** Provided data follows **

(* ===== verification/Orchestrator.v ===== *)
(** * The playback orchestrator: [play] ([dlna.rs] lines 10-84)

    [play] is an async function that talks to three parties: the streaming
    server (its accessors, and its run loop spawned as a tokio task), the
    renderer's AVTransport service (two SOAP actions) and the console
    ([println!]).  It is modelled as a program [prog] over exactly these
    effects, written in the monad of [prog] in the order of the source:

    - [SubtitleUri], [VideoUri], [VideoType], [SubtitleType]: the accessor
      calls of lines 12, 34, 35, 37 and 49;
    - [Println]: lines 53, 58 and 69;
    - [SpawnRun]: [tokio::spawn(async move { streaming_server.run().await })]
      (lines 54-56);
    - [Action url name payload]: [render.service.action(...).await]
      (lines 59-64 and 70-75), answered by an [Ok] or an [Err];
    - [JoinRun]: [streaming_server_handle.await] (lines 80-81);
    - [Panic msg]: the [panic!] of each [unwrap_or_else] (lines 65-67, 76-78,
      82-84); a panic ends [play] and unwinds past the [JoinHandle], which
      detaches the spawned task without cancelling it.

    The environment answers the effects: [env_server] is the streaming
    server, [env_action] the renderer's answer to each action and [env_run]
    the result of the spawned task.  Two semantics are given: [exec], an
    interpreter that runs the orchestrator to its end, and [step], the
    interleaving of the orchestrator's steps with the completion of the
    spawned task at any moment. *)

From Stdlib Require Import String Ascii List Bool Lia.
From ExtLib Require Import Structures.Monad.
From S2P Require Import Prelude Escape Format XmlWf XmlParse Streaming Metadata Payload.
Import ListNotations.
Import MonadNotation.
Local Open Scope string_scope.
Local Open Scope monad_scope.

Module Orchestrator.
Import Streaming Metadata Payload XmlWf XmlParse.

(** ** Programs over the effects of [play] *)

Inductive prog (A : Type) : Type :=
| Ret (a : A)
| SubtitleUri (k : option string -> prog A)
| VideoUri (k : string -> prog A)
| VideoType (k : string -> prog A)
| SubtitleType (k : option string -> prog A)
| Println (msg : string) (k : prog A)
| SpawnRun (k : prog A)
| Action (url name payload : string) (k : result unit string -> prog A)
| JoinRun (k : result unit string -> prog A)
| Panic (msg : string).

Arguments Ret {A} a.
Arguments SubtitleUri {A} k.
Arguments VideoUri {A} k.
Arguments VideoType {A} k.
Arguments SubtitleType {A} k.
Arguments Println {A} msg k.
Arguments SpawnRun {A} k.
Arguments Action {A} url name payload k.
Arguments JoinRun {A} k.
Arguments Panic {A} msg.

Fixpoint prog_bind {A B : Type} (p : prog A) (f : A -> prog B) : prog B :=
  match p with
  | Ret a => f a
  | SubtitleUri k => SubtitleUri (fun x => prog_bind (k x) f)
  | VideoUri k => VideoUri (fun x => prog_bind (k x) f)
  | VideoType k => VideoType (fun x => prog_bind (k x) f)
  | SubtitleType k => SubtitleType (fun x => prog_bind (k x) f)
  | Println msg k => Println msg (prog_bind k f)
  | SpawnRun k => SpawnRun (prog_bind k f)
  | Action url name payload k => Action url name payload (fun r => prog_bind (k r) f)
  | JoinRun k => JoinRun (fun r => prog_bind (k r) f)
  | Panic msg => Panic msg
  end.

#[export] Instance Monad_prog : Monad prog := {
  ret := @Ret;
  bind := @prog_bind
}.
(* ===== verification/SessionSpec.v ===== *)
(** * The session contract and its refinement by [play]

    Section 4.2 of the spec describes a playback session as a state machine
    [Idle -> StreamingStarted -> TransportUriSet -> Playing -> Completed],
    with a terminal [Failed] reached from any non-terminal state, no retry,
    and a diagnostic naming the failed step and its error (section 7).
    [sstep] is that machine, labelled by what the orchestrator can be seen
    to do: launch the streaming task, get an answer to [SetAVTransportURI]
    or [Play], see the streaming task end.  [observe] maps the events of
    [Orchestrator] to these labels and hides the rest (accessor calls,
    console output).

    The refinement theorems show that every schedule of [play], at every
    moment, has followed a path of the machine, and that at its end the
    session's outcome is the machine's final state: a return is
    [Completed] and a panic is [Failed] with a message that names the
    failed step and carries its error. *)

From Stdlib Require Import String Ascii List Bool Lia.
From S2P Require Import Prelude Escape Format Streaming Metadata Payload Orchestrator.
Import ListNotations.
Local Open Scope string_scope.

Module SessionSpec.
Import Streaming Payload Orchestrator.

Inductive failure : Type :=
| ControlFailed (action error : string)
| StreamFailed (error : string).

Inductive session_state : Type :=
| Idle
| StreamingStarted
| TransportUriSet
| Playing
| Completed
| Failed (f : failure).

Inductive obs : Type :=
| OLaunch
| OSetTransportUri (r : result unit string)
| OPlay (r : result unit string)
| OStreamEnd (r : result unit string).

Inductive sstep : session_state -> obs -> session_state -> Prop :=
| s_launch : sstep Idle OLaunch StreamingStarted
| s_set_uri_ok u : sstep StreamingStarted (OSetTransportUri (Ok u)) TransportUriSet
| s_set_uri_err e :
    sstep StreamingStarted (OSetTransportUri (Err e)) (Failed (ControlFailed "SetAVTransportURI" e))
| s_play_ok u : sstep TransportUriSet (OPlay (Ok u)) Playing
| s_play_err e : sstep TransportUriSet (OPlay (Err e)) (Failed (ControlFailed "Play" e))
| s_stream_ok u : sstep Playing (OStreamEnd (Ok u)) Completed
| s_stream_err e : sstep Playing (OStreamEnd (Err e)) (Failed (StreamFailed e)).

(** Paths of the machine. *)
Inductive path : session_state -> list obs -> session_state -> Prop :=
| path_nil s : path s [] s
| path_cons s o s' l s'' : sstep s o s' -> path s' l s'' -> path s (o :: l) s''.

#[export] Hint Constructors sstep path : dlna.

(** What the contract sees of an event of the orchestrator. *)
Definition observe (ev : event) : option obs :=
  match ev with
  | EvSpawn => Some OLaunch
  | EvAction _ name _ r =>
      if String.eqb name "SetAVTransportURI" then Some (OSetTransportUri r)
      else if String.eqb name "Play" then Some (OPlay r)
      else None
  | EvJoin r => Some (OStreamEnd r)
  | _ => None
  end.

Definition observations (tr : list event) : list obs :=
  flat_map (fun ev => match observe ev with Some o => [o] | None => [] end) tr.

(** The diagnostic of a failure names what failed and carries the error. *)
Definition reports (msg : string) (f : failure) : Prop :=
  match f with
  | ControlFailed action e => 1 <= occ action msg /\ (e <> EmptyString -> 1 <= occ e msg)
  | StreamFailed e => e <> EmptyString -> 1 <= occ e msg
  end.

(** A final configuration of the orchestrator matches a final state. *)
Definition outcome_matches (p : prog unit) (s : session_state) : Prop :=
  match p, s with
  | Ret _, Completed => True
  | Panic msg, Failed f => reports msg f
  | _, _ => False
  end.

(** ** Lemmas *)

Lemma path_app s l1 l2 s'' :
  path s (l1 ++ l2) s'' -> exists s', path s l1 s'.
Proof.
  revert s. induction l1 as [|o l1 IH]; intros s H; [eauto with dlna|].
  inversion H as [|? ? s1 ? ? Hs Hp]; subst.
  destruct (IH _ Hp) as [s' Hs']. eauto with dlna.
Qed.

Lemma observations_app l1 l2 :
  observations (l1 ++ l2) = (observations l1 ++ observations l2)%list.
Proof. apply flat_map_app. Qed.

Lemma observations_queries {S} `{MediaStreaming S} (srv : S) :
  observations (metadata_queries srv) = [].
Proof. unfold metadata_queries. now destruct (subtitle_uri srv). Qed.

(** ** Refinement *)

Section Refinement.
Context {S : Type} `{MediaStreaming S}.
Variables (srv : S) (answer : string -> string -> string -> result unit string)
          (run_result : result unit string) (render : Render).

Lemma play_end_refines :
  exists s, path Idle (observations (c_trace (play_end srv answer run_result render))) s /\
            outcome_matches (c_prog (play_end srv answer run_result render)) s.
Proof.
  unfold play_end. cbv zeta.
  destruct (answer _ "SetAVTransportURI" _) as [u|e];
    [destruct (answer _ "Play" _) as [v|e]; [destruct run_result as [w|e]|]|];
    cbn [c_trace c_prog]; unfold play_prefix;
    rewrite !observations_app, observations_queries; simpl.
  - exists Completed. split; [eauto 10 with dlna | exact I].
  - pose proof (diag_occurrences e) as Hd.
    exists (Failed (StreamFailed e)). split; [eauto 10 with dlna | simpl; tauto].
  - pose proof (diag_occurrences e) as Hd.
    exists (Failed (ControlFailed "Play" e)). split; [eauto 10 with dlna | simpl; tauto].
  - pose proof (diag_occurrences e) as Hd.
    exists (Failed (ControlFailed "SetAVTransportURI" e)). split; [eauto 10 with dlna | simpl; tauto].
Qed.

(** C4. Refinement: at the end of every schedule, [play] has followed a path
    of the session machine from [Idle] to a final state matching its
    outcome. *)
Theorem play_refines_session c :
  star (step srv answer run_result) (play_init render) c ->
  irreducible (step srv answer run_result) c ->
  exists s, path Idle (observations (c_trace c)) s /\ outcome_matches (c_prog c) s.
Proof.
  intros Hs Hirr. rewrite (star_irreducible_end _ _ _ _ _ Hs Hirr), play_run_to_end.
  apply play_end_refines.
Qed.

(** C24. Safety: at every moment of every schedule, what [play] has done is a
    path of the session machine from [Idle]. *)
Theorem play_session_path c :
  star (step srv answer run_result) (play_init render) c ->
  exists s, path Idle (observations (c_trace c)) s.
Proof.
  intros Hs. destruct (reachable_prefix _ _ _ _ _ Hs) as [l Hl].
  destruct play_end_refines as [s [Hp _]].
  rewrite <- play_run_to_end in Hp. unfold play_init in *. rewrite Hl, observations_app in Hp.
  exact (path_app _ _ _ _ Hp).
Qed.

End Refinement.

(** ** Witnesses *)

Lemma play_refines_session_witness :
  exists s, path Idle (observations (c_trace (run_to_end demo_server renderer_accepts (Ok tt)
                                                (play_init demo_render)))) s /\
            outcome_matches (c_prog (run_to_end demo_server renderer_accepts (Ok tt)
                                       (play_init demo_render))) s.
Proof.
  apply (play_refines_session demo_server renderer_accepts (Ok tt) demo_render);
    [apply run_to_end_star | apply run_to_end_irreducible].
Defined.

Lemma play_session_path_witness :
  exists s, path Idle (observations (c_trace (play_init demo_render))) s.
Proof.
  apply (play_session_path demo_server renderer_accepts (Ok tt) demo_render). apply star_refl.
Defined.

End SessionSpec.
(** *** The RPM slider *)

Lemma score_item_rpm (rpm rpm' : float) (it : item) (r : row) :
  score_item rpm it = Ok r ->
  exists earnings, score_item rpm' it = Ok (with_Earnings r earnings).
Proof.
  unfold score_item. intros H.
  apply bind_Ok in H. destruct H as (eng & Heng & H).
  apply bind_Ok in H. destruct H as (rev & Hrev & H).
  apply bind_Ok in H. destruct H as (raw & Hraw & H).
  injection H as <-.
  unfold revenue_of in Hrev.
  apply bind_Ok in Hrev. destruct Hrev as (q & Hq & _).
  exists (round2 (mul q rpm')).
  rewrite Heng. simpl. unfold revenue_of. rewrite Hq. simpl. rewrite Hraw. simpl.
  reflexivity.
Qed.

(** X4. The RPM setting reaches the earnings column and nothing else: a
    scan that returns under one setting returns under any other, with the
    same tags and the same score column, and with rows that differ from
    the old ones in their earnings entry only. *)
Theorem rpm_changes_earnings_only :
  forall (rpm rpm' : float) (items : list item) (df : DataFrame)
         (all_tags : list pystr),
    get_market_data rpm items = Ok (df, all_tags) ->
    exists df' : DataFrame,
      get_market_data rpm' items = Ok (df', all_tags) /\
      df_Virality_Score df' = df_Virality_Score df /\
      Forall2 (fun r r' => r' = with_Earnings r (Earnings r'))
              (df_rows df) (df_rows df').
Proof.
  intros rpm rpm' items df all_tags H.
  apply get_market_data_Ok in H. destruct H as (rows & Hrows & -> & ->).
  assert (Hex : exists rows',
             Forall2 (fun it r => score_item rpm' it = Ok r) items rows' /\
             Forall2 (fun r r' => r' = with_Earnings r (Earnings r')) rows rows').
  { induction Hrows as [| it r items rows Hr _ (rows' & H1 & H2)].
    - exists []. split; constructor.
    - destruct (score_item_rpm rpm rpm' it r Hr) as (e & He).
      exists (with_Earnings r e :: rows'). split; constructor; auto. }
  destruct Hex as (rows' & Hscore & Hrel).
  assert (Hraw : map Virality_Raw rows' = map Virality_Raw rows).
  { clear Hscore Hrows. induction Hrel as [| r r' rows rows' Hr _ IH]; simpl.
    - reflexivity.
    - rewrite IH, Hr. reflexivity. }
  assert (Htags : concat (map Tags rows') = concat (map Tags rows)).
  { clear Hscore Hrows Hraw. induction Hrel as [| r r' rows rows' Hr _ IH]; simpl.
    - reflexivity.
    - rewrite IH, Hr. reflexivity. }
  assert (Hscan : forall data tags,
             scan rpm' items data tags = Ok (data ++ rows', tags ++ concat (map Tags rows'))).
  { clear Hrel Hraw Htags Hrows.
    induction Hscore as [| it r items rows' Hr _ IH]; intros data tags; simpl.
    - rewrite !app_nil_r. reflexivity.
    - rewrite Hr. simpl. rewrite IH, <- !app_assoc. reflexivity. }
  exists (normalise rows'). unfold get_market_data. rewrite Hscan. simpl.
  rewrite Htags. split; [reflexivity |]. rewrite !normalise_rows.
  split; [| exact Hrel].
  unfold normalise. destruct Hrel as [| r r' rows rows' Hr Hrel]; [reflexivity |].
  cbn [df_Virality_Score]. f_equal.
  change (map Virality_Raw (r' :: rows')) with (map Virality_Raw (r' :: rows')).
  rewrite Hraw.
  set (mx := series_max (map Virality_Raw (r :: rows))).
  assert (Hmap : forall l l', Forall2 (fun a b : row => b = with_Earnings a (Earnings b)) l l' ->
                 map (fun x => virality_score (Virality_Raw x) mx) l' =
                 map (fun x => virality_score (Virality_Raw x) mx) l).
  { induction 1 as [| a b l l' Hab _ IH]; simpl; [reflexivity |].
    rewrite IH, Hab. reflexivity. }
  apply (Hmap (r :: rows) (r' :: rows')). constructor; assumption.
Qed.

** End of Provided data **

Reproduce exactly the entries above, limited to the lines from the one with "unfold revenue_of in Hrev." through the one with "the old ones", both included.

■ Task answer
  unfold revenue_of in Hrev.
  apply bind_Ok in Hrev. destruct Hrev as (q & Hq & _).
  exists (round2 (mul q rpm')).
  rewrite Heng. simpl. unfold revenue_of. rewrite Hq. simpl. rewrite Hraw. simpl.
  reflexivity.
Qed.

(** X4. The RPM setting reaches the earnings column and nothing else: a
    scan that returns under one setting returns under any other, with the
    same tags and the same score column, and with rows that differ from
    the old ones in their earnings entry only. *)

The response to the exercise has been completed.